The results showed that glycerol and sorbitol increased the enzyme activity up to 130% and 110%, respectively, at 37°C. The stability of PZase was decreased and the half-life was 20 min. Glycerol and sorbitol increased the PZase half-life to 99 min and 23 min, respectively. The far UV CD measurements of PZase indicated that the CD spectra in glycerol and sorbitol give rise to an increase in the content of α-helix and β-sheets elements. The average enzyme root mean square deviation (RMSD) in sorbitol solution was about 0.416nm, a value that is higher than the enzyme RMSD in the pure water (0.316). In dictionary of protein secondary structure (DSSP) results, we observed that the secondary structures of the protein are partially increased as compared to the native state in water.
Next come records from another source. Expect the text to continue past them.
(** Modelled from the spec: the column defaults of [nominations], whose
    schema is not among the sources verified here: no description, no author,
    description not reviewed, metadata and moderation unchecked, no
    overwrites. *)
Definition new_nomination (insertId beatmapsetId gameMode order_ : Z) (parentId : option Z)
  (roundId : Z) : Nomination :=
  mkNomination insertId roundId gameMode beatmapsetId parentId order_
               None None notReviewed unchecked None None 0.

(** INSERT INTO nominations SET ? *)
Definition insert_nomination (beatmapsetId gameMode order_ : Z) (parentId : option Z)
  (roundId : Z) (d : DB) : Z * DB :=
  let insertId := nominations_auto_increment d in
  (insertId,
   mkDB (nominations d ++ [new_nomination insertId beatmapsetId gameMode order_ parentId roundId])
        (insertId + 1) (nomination_nominators d) (nomination_assignees d)
        (nomination_excluded_beatmaps d) (beatmapset_creators d)
        (rounds d) (rounds_auto_increment d) (round_game_modes d)).

(** The users a list of ids joins with (INNER JOIN users). *)
Definition join_users (s : S) (ids : list Z) : list User :=
  flat_map (fun i => match select_user osu s i with Some u => [u] | None => [] end) ids.

(** SELECT users.* FROM beatmapset_creators
    INNER JOIN nominations ON ... INNER JOIN users ON ...
    WHERE nominations.id = ? *)
Definition select_creators (nominationId : Z) (s : S) (d : DB) : list User :=
  join_users s
    (flat_map (fun c =>
       map (fun _ => creator_id c)
           (filter (fun n => (nomination_id n =? nominationId)
                             && (creator_beatmapset_id c =? nomination_beatmapset_id n)
                             && (creator_game_mode c =? game_mode n))
                   (nominations d)))
       (beatmapset_creators d)).
(** * Citron launcher shell (src/main.cpp): navigation, input decoder,
      configuration store, library scanner, install workflow, launch handoff.

    A shallow embedding of the launcher's global state and of the functions
    that read and write it, followed by the properties of the launcher's
    specification.

    Conventions of the model.
    - [wchar_t] is a code unit, an integer; [std::wstring] is a list of code
      units.  A stream is the sequence of wide characters written to it; the
      narrow encoding done by the stream's locale is below the model.
    - [std::filesystem::path] is its native string; two paths are compared
      as the runtime library compares them, by root name, root directory and
      file names ([path_compare]), so that two spellings of one path are
      equal.
    - [int] is a [Z] in the 32-bit signed range and [ULONGLONG] a [Z]
      modulo 2^64, the wrap-around written out; the [WORD] of the button
      mask stays below 128.
    - The globals of main.cpp are the fields of one record, [State]; what the
      launcher only reads (controllers, clock, file system, folder picker,
      emulation engine) is the record [Env] of a tick.
    - An exception thrown where no handler encloses the call ends the
      process: the statement has the outcome [Failed UncaughtException].
      The calls [fs::exists(p)] are of the overload that throws when the
      status of [p] cannot be read.
    - Window invalidation ([InvalidateRect]) is rendering plumbing and is
      left out. *)

From Stdlib Require Import String Ascii.
From Stdlib Require Import ZArith List Bool Lia Permutation Sorted.
Import ListNotations.
Local Open Scope Z_scope.

(** ** Wide strings *)

Abbreviation wchar := Z (only parsing).
Abbreviation wstring := (list Z) (only parsing).

(** [L "text"] is the wide literal [L"text"]. *)
Definition L (s : string) : wstring :=
  map (fun a => Z.of_nat (nat_of_ascii a)) (list_ascii_of_string s).

Fixpoint wstring_eqb (a b : wstring) : bool :=
  match a, b with
  | [], [] => true
  | x :: a', y :: b' => (x =? y) && wstring_eqb a' b'
  | _, _ => false
  end.

(** Lexicographic comparison of two lists, element by element; a proper
    prefix comes first. *)
Fixpoint lex_compare {A} (cmp : A -> A -> comparison) (a b : list A) : comparison :=
  match a, b with
  | [], [] => Eq
  | [], _ :: _ => Lt
  | _ :: _, [] => Gt
  | x :: a', y :: b' => match cmp x y with Eq => lex_compare cmp a' b' | c => c end
  end.

(** [a.compare(b)] on strings, by code unit. *)
Definition wstring_compare (a b : wstring) : comparison := lex_compare Z.compare a b.

(** The four characters [Trim] strips: space, tab, CR, LF. *)
Definition is_blank (c : wchar) : bool :=
  (c =? 32) || (c =? 9) || (c =? 13) || (c =? 10).

Fixpoint drop_blank (s : wstring) : wstring :=
  match s with
  | c :: s' => if is_blank c then drop_blank s' else s
  | [] => []
  end.

(** main.cpp 110-117.  [start] runs over the leading blanks, [end] backs
    over the trailing ones of what is left. *)
Definition Trim (s : wstring) : wstring :=
  rev (drop_blank (rev (drop_blank s))).

(** [s.find(c)]: position of the first [c], [None] for [npos]. *)
Fixpoint find_char (c : wchar) (s : wstring) : option nat :=
  match s with
  | [] => None
  | x :: s' => if x =? c then Some O else option_map S (find_char c s')
  end.

(** [std::getline] in a loop: the lines of a text, each without its
    terminating LF; a last line that is not terminated is still read, an
    empty remainder is not. *)
Fixpoint getlines_from (cur : wstring) (s : wstring) : list wstring :=
  match s with
  | [] => match cur with [] => [] | _ => [rev cur] end
  | c :: s' => if c =? 10 then rev cur :: getlines_from [] s'
               else getlines_from (c :: cur) s'
  end.

Definition getlines (s : wstring) : list wstring := getlines_from [] s.

(** ** Integers as text *)

Definition INT_MAX : Z := 2147483647.
Definition INT_MIN : Z := -2147483648.

(** Conversion to [int] of a value computed in [int] arithmetic. *)
Definition wrap_int (z : Z) : Z := (z + 2147483648) mod 4294967296 - 2147483648.

Definition is_digit (c : wchar) : bool := (48 <=? c) && (c <=? 57).

Fixpoint digits_from (fuel : nat) (n : Z) (acc : wstring) : wstring :=
  match fuel with
  | O => acc
  | S f => let acc' := (48 + n mod 10) :: acc in
           if n <? 10 then acc' else digits_from f (n / 10) acc'
  end.

(** [file << n] for an [int]: decimal digits, a minus sign when negative. *)
Definition print_int (n : Z) : wstring :=
  if n <? 0 then 45 :: digits_from (S (Z.to_nat (Z.log2 (- n)))) (- n) []
  else digits_from (S (Z.to_nat (Z.log2 n))) n [].

Definition is_space (c : wchar) : bool :=
  ((9 <=? c) && (c <=? 13)) || (c =? 32).

Fixpoint drop_space (s : wstring) : wstring :=
  match s with
  | c :: s' => if is_space c then drop_space s' else s
  | [] => []
  end.

Fixpoint wtoi_digits (acc : Z) (s : wstring) : Z :=
  match s with
  | c :: s' => if is_digit c then wtoi_digits (10 * acc + (c - 48)) s' else acc
  | [] => acc
  end.

Definition saturate_int (z : Z) : Z := Z.max INT_MIN (Z.min INT_MAX z).
(** * nanobot: the direct OpenAI-compatible provider

    A shallow embedding of [nanobot/providers/custom_provider.py]: the
    stream aggregator [_consume_stream], the non-stream parser [_parse] and
    the error boundary of [chat], with the properties of the response
    aggregation engine proved over them.

    Conventions of the embedding.
    - Python objects of the OpenAI client are records, one module per class,
      with the attribute names of the source.  An attribute that can be
      [None] is an [option].
    - A Python [dict] used as a map is a [gmap]; [str] is [string]; [int] is
      [Z].
    - An expression that can raise returns an [outcome]; exceptions are
      threaded through with the monad's bind.
    - The asynchronous chunk iterator is the finite list of the chunks it
      delivered, and the way it ended. *)

From Stdlib Require Import Ascii.
From stdpp Require Import base option list strings gmap fin_maps sorting.

Set Warnings "-register-all,-clear-no-such-hyp".

Open Scope Z_scope.

(** ** Python values *)

(** What a Python exception looks like from [chat]: whether it is an
    instance of [Exception] (the clause [except Exception] tests that), and
    what [str(e)] is.  Task cancellation, [KeyboardInterrupt] and
    [SystemExit] derive from [BaseException] only. *)
Record exn := Exn { is_Exception : bool; str : string }.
The experimental and simulation data clearly indicated that the polyols increased the PZase stabilization in the order: glycerol>sorbitol.
It can be concluded that the native conformation of the enzyme was stabilized in the sorbitol and glycerol and tend to exclude from the PZase surface, forcing the enzyme to keep it in the compactly folded conformation. The glycerol molecules stabilized PZase by decreasing the loops flexibility and then compacting the enzyme structure. It appears that more stability of PZase in glycerol solution correlates with its amphiphilic orientation, which decreases the unfavorable interactions of hydrophobic regions.